Extracted information |
(** * Trainer app: the database procedures and the food-scan function

    A shallow embedding of

    - the PL/pgSQL procedures of the schema script ([handle_new_user],
      [add_client_by_email], [create_full_program]) over an explicit model
      of the tables they touch, their constraints, their row-level
      policies and their identity sequences;
    - the [food-scan] edge function ([serve] handler) over an explicit
      model of JavaScript strings, [JSON.parse] and the single outbound
      [fetch].

    Part I ([Module Pg]) and part II ([Module FoodScan]) hold the
    definitions; part III ([Module PgFacts]) and part IV
    ([Module FoodScanFacts]) hold what is proved about them:

    - a failing [create_full_program] leaves every table untouched, at
      whatever depth the failure occurs, and raises its error to the
      caller; a successful one writes exactly the rows of its document,
      in input order; a well-formed document is accepted;
    - [add_client_by_email] always returns one of its five objects, and
      never looks at the caller's role;
    - [handle_new_user] fails the registration exactly on a bad role or a
      taken email;
    - the [food-scan] handler answers a request without image before any
      upstream call, passes the parsed reply through unchecked, and
      removes every run of three backticks from the reply. *)

From Stdlib Require Import ZArith NArith List String Ascii Bool Lia.
From Stdlib Require Import DecimalString DecimalZ.
Import ListNotations.

#[local] Set Warnings "-register-all".
#[local] Open Scope string_scope.
#[local] Open Scope Z_scope.

(* ================================================================= *)
(** * Part I: the database                                            *)
(* ================================================================= *)

Module Pg.

(** ** SQL values *)

(** [TEXT] is a byte string; a [UUID] key is an opaque value, kept in its
    canonical text form.  A nullable SQL value of type [T] is an
    [option T], [None] being [NULL]. *)
Definition text := string.
Definition uuid := text.

(** A [jsonb] value.  A number is kept as the decimal it was written as,
    [m * 10^e]: [numeric] is an exact decimal type, and its display scale
    is [max 0 (-e)].  An object is kept as its association list; a lookup
    takes the last binding of a key, which is the one [jsonb] keeps. *)
Inductive jsonb : Type :=
| JNull
| JBool (b : bool)
| JNumber (m e : Z)
| JString (s : text)
| JArray (items : list jsonb)
| JObject (fields : list (text * jsonb)).

(** The error conditions (SQLSTATE classes) the procedures can meet. *)
Inductive sqlstate : Type :=
| not_null_violation                (* 23502 *)
| foreign_key_violation             (* 23503 *)
| unique_violation                  (* 23505 *)
| check_violation                   (* 23514 *)
| invalid_text_representation       (* 22P02 *)
| numeric_value_out_of_range        (* 22003 *)
| invalid_parameter_value           (* 22023 *)
| sequence_generator_limit_exceeded (* 2200H *)
| insufficient_privilege.           (* 42501 *)

(** ** Text and number conversions *)

Definition isspace (c : ascii) : bool :=
  match N_of_ascii c with
  | 9%N | 10%N | 11%N | 12%N | 13%N | 32%N => true
  | _ => false
  end.

Fixpoint skip_spaces (s : text) : text :=
  match s with
  | String c r => if isspace c then skip_spaces r else s
  | EmptyString => EmptyString
  end.

Definition rev_text (s : text) : text :=
  string_of_list_ascii (rev (list_ascii_of_string s)).

Definition strip_spaces (s : text) : text :=
  rev_text (skip_spaces (rev_text (skip_spaces s))).

(** The integer input routine shared by [int4in] and [int8in]: blanks, an
    optional sign, one or more decimal digits, blanks.  (The hexadecimal,
    octal and binary forms and the digit separators of recent servers are
    not recognised here.) *)
Definition strtoint (lo hi : Z) (s : text) : sqlstate + Z :=
  let body := strip_spaces s in
  let '(negative, digits) :=
    match body with
    | String "-"%char r => (true, r)
    | String "+"%char r => (false, r)
    | _ => (false, body)
    end in
  match NilZero.uint_of_string digits with
  | None => inl invalid_text_representation
  | Some d =>
      let v := if negative then - Z.of_uint d else Z.of_uint d in
      if (lo <=? v) && (v <=? hi) then inr v
      else inl numeric_value_out_of_range
  end.

Definition int4_min : Z := - 2 ^ 31.
Definition int4_max : Z := 2 ^ 31 - 1.
Definition int8_min : Z := - 2 ^ 63.
Definition int8_max : Z := 2 ^ 63 - 1.

Definition int4in : text -> sqlstate + Z := strtoint int4_min int4_max.
Definition int8in : text -> sqlstate + Z := strtoint int8_min int8_max.

(** [(x)::INT] and [(x)::BIGINT] on a nullable text: a cast is strict, so
    [NULL] stays [NULL]. *)
Definition cast (input : text -> sqlstate + Z) (x : option text)
  : sqlstate + option Z :=
  match x with
  | None => inr None
  | Some t => match input t with
              | inl e => inl e
              | inr v => inr (Some v)
              end
  end.

(** Decimal text of an integer, as [numeric_out] and [int8out] print it. *)
Definition Z_to_text (z : Z) : text := NilZero.string_of_int (Z.to_int z).

Fixpoint zeros (n : nat) : text :=
  match n with
  | O => EmptyString
  | S k => String "0"%char (zeros k)
  end.

(** [numeric_out] of [m * 10^e].  With [e >= 0] the value is an integer
    of display scale 0; with [e < 0] it is printed with exactly [-e]
    fractional digits. *)
Definition numeric_out (m e : Z) : text :=
  if 0 <=? e then Z_to_text (m * 10 ^ e)
  else
    let scale := Z.to_nat (- e) in
    let digits := Z_to_text (Z.abs m) in
    let padded := zeros (S scale - String.length digits) ++ digits in
    let int_len := (String.length padded - scale)%nat in
    (if m <? 0 then "-" else EmptyString)
      ++ substring 0 int_len padded ++ "." ++ substring int_len scale padded.

(** ** jsonb output *)

Definition hex_digit (n : N) : ascii :=
  ascii_of_N (if (n <? 10)%N then 48 + n else 87 + n)%N.

Definition dquote : ascii := "034"%char.
Definition backslash : ascii := "092"%char.

Definition one_char (c : ascii) : text := String c EmptyString.

(** [escape_json]: how one character is written inside a quoted string. *)
Definition escape_char (c : ascii) : text :=
  match N_of_ascii c with
  | 34%N => String backslash (one_char dquote)
  | 92%N => String backslash (one_char backslash)
  | 8%N => String backslash "b"
  | 12%N => String backslash "f"
  | 10%N => String backslash "n"
  | 13%N => String backslash "r"
  | 9%N => String backslash "t"
  | n => if (n <? 32)%N
         then String backslash "u00"
                ++ String (hex_digit (n / 16)) (one_char (hex_digit (n mod 16)))
         else one_char c
  end.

Task details |
From the records above, copy each line that contains the word "match".

Completed task |
  match N_of_ascii c with
  match s with
    match body with
  match NilZero.uint_of_string digits with
  match x with
  | Some t => match input t with
  match n with
  match N_of_ascii c with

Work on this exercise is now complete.